= Endorsement test =

The endorsement test proposed by United States Supreme Court Justice Sandra Day O'Connor in the 1984 case of Lynch v. Donnelly asks whether a particular government action amounts to an endorsement of religion, thus violating the Establishment Clause of the First Amendment. According to the test, a government action is invalid if it creates a perception in the mind of a reasonable observer that the government is either endorsing or disapproving of religion.

O'Connor wrote:

The Establishment Clause prohibits government from making adherence to a religion relevant in any way to a person's standing in the political community. Government can run afoul of that prohibition…[by] endorsement or disapproval of religion. Endorsement sends a message to nonadherents that they are outsiders, not full members of the political community, and an accompanying message to adherents that they are insiders, favored members of the political community. [...] The proper inquiry under the purpose prong of Lemon, I submit, is whether the government intends to convey a message of endorsement or disapproval of religion.

O’Connor’s endorsement test has, on occasion, been subsumed into the Lemon test. In the Seventh Circuit Court of Appeals case Doe v. Elmbrook School District (2012) for example the Seventh Circuit, sitting en banc, decided by a vote of 7-3, that a school’s practice of holding graduation ceremonies in an evangelical church violated the First Amendment’s Establishment Clause. In this context the Seventh Circuit stated that “[t]he three-pronged test set forth by the Supreme Court in Lemon v. Kurtzman, 403 U. S. 602 (1971), remains the prevailing analytical tool for the analysis of Establishment Clause claims.”. It then explained that the endorsement test has become “a legitimate part of Lemon’s second prong.”

The endorsement test is often invoked in situations where the government is engaged in expressive activities, such as graduation prayers, religious signs on government property, or religion in the curriculum.

Pennsylvania Judge John E. Jones III cited the endorsement test in his 2005 decision in Kitzmiller v. Dover Area School District. In a case where the school board required biology teachers to read a statement to the students about intelligent design as an alternative explanation to evolution, he wrote "The proper application of both the endorsement and Lemon tests to the facts of this case makes it abundantly clear that the Board’s ID Policy violates the Establishment Clause."

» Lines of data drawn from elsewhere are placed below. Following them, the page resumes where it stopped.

(** X6: for a positive epsilon the time component of the four-current
    returned is the normalisation factor times the sum, over the particles
    that are not passed over, of the weight of the particle times the weight
    of the kernel (times 1 without smearing): the energy cancels out of
    [mom * (dens_factor / mom.x0())]. *)
Theorem current_eckart_time_component
    (really_small : R) (r : ThreeVector.t) (par : DensityParameters)
    (dens_type : DensityType.t) (compute_gradient smearing : bool)
    (plist : list ParticleData) :
  0 < really_small ->
  FourVector.x0
    (jmu_of (current_eckart really_small r plist par dens_type compute_gradient
               smearing))
  = fold_right Rplus 0
      (map (fun p => density_factor (type p) dens_type
                     * applied_weight r par compute_gradient smearing p)
         (filter (fun p => negb (skipped really_small dens_type p)) plist))
    * norm_factor_sf par.
Proof.
  intro Heps. rewrite current_eckart_of_increments. cbv zeta.
  unfold jmu_of. cbn [FourVector.x0 FourVector.scale FourVector.add].
  f_equal.
  induction plist as [ | p plist IH];
    cbn [map filter sum_increments fold_right add_increment to_pos to_neg].
  - simpl. ring.
  - fold (sum_increments
            (map (particle_increment really_small r par dens_type compute_gradient
                    smearing) plist)).
    cbn [FourVector.x0 FourVector.add].
    unfold particle_increment at 1 3.
    destruct (skipped really_small dens_type p) eqn:Hskip;
      cbn [negb map fold_right to_pos to_neg zero_increment].
    + rewrite <- IH. simpl. ring.
    + rewrite <- IH.
      rewrite <- (contribution_time_component really_small r par dens_type
                    compute_gradient smearing p Heps Hskip).
      destruct (positive_weight dens_type p); simpl; ring.
Qed.

(** X7: for a positive epsilon the gradient of the density returned, when
    gradients are requested, is the normalisation factor times the sum, over
    the particles that are not passed over, of the weight of the particle
    times the gradient of its kernel. *)
Theorem current_eckart_density_gradient
    (really_small : R) (r : ThreeVector.t) (par : DensityParameters)
    (dens_type : DensityType.t) (smearing : bool) (plist : list ParticleData) :
  0 < really_small ->
  rho_grad_of (current_eckart really_small r plist par dens_type true smearing)
  = ThreeVector.scale
      (sum_threevectors
         (map (fun p => ThreeVector.lscale (density_factor (type p) dens_type)
                          (kernel_gradient r par true p))
            (filter (fun p => negb (skipped really_small dens_type p)) plist)))
      (norm_factor_sf par).
Proof.
  intro Heps. rewrite current_eckart_of_increments. cbv zeta.
  unfold rho_grad_of. f_equal.
  induction plist as [ | p plist IH]; cbn [map filter]; [reflexivity | ].
  rewrite sum_increments_cons. cbn [add_increment to_x to_y to_z].
  unfold particle_increment at 1 3 5.
  destruct (skipped really_small dens_type p) eqn:Hskip;
    cbn [negb map to_x to_y to_z zero_increment].
  - rewrite <- IH. threevector_ring.
  - rewrite sum_threevectors_cons, <- IH.
    pose proof (tmp_time_component really_small dens_type p Heps Hskip) as Htmp.
    unfold spatial_term.
    apply threevector_eq;
      cbn [ThreeVector.x1 ThreeVector.x2 ThreeVector.x3 ThreeVector.add
           ThreeVector.lscale FourVector.x0 FourVector.add FourVector.scale
           ThreeVector.get Nat.sub];
      rewrite Htmp; reflexivity.
Qed.

(** ** The kernel *)

Lemma exp_monotone (x y : R) : x <= y -> exp x <= exp y.
Proof.
  intros [Hlt | Heq].
  - left. apply exp_increasing. exact Hlt.
  - rewrite Heq. right. reflexivity.
Qed.

Lemma threevector_sqr_nonneg (r : ThreeVector.t) : 0 <= ThreeVector.sqr r.
Proof.
  unfold ThreeVector.sqr, ThreeVector.dot. nra.
Qed.

Lemma two_sig_sqr_inv_positive (par : DensityParameters) :
  0 < sig par -> 0 < two_sig_sqr_inv par.
Proof.
  intro H. unfold two_sig_sqr_inv.
  apply Rdiv_lt_0_compat; [lra | nra].
Qed.

Lemma kernel_value_bounds (r_sqr u_r_scalar u_t : R) (par : DensityParameters) :
  0 < sig par -> 0 <= r_sqr -> 0 <= u_t ->
  0 <= kernel_value r_sqr u_r_scalar u_t par <= u_t.
Proof.
  intros Hsig Hr Hu. unfold kernel_value.
  destruct (Rgt_dec r_sqr (r_cut_sqr par)); [lra | ].
  destruct (Rgt_dec (r_sqr + u_r_scalar * u_r_scalar) (r_cut_sqr par)); [lra | ].
  pose proof (two_sig_sqr_inv_positive par Hsig) as Hinv.
  pose proof (exp_pos (- (r_sqr + u_r_scalar * u_r_scalar) * two_sig_sqr_inv par))
    as Hpos.
  assert (Hle : exp (- (r_sqr + u_r_scalar * u_r_scalar) * two_sig_sqr_inv par) <= 1).
  { rewrite <- exp_0. apply exp_monotone. nra. }
  split; nra.
Qed.

(** X8: for a positive width and a four-velocity with non-negative time
    component u_t, the weight of the kernel lies between 0 and u_t,
    whatever the offset, the cutoff and the gradient flag. *)
Theorem kernel_weight_bounds
    (r : ThreeVector.t) (p : FourVector.t) (m_inv : R)
    (par : DensityParameters) (compute_gradient : bool) :
  0 < sig par -> 0 <= FourVector.x0 p * m_inv ->
  0 <= fst (unnormalized_smearing_factor r p m_inv par compute_gradient)
    <= FourVector.x0 p * m_inv.
Proof.
  intros Hsig Hu. rewrite kernel_weight_value.
  apply kernel_value_bounds; [exact Hsig | apply threevector_sqr_nonneg | exact Hu].
Qed.

(** X9: at the place of the particle itself, offset zero, the kernel
    returns the weight u_t = p_0 * m_inv and the zero gradient, for every
    momentum, every parameter set and both values of the gradient flag. *)
Theorem kernel_at_zero_offset
    (p : FourVector.t) (m_inv : R) (par : DensityParameters)
    (compute_gradient : bool) :
  unnormalized_smearing_factor ThreeVector.zero p m_inv par compute_gradient
  = (FourVector.x0 p * m_inv, ThreeVector.zero).
Proof.
  assert (Hcut : 0 <= r_cut_sqr par) by (unfold r_cut_sqr; nra).
  assert (Hrest :
    ThreeVector.sqr ThreeVector.zero
    + ThreeVector.dot ThreeVector.zero
        (FourVector.threevec (FourVector.scale p m_inv))
      * ThreeVector.dot ThreeVector.zero
          (FourVector.threevec (FourVector.scale p m_inv)) = 0).
  { unfold ThreeVector.sqr, ThreeVector.dot; simpl. ring. }
  rewrite kernel_within_cutoff by lra.
  rewrite Hrest.
  replace (- 0 * two_sig_sqr_inv par) with 0 by ring. rewrite exp_0.
  f_equal.
  - simpl. ring.
  - destruct compute_gradient; [ | reflexivity].
    unfold ThreeVector.dot. threevector_ring.
Qed.

(** X10: the kernel is even in the offset and its gradient is odd:
    mirroring the offset keeps the weight and flips the gradient. *)
Theorem kernel_parity
    (r : ThreeVector.t) (p : FourVector.t) (m_inv : R)
    (par : DensityParameters) (compute_gradient : bool) :
  fst (unnormalized_smearing_factor (ThreeVector.lscale (-1) r) p m_inv par
         compute_gradient)
  = fst (unnormalized_smearing_factor r p m_inv par compute_gradient)
  /\ snd (unnormalized_smearing_factor (ThreeVector.lscale (-1) r) p m_inv par
            compute_gradient)
     = ThreeVector.lscale (-1)
         (snd (unnormalized_smearing_factor r p m_inv par compute_gradient)).
Proof.
  assert (Hsqr : ThreeVector.sqr (ThreeVector.lscale (-1) r) = ThreeVector.sqr r).
  { unfold ThreeVector.sqr, ThreeVector.dot; simpl. ring. }
  assert (Hdot : forall u,
    ThreeVector.dot (ThreeVector.lscale (-1) r) u = - ThreeVector.dot r u).
  { intro u. unfold ThreeVector.dot; simpl. ring. }
  unfold unnormalized_smearing_factor. cbv zeta.
  rewrite Hsqr, !Hdot, Rmult_opp_opp.
  destruct (Rgt_dec (ThreeVector.sqr r) (r_cut_sqr par)).
  { split; [reflexivity | threevector_ring]. }
  destruct (Rgt_dec _ (r_cut_sqr par)).
  { split; [reflexivity | threevector_ring]. }
  split; [reflexivity | ].
  destruct compute_gradient; cbn [snd]; threevector_ring.
Qed.

(** X11: for a positive width and u_t >= 0 the weight does not grow with
    the rest-frame distance r.r + (r.u)^2: of two offsets for the same
    particle, the one farther away in the rest frame has the smaller or
    equal weight, the cutoff included. *)
Theorem kernel_weight_decreasing
    (r1 r2 : ThreeVector.t) (p : FourVector.t) (m_inv : R)
    (par : DensityParameters) (compute_gradient : bool) :
  let u := FourVector.threevec (FourVector.scale p m_inv) in
  0 < sig par -> 0 <= FourVector.x0 p * m_inv ->
  ThreeVector.sqr r1 + ThreeVector.dot r1 u * ThreeVector.dot r1 u
  <= ThreeVector.sqr r2 + ThreeVector.dot r2 u * ThreeVector.dot r2 u ->
  fst (unnormalized_smearing_factor r2 p m_inv par compute_gradient)
  <= fst (unnormalized_smearing_factor r1 p m_inv par compute_gradient).
Proof.
  intros u Hsig Hu Hle.
  pose proof (kernel_value_bounds (ThreeVector.sqr r1) (ThreeVector.dot r1 u)
                (FourVector.x0 p * m_inv) par Hsig (threevector_sqr_nonneg r1) Hu)
    as [Hnonneg _].
  rewrite !kernel_weight_value. fold u. revert Hnonneg. unfold kernel_value.
  pose proof (rest_frame_distance_ge (ThreeVector.sqr r1) (ThreeVector.dot r1 u)).
  pose proof (rest_frame_distance_ge (ThreeVector.sqr r2) (ThreeVector.dot r2 u)).
  destruct (Rgt_dec (ThreeVector.sqr r2) (r_cut_sqr par)); [tauto | ].
  destruct (Rgt_dec (ThreeVector.sqr r2 + ThreeVector.dot r2 u * ThreeVector.dot r2 u)
              (r_cut_sqr par)); [tauto | ].
  destruct (Rgt_dec (ThreeVector.sqr r1) (r_cut_sqr par)); [lra | ].
  destruct (Rgt_dec (ThreeVector.sqr r1 + ThreeVector.dot r1 u * ThreeVector.dot r1 u)
              (r_cut_sqr par)); [lra | ].
  intros _. apply Rmult_le_compat_r; [exact Hu | ].
  apply exp_monotone.
  pose proof (two_sig_sqr_inv_positive par Hsig). nra.
Qed.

Some scholars understand the endorsement test as an addition to standards outlined in Lemon, while others view it as a minimal formulation of Lemon, i.e., that while endorsement may not be the only thing that violates the purpose and effects prongs of the Lemon test, it is the first and most important evidence that such a violation has occurred.

The endorsement test was rejected as an "abandoned... offshoot" of the Lemon test in Kennedy v. Bremerton School District and is no longer applicable.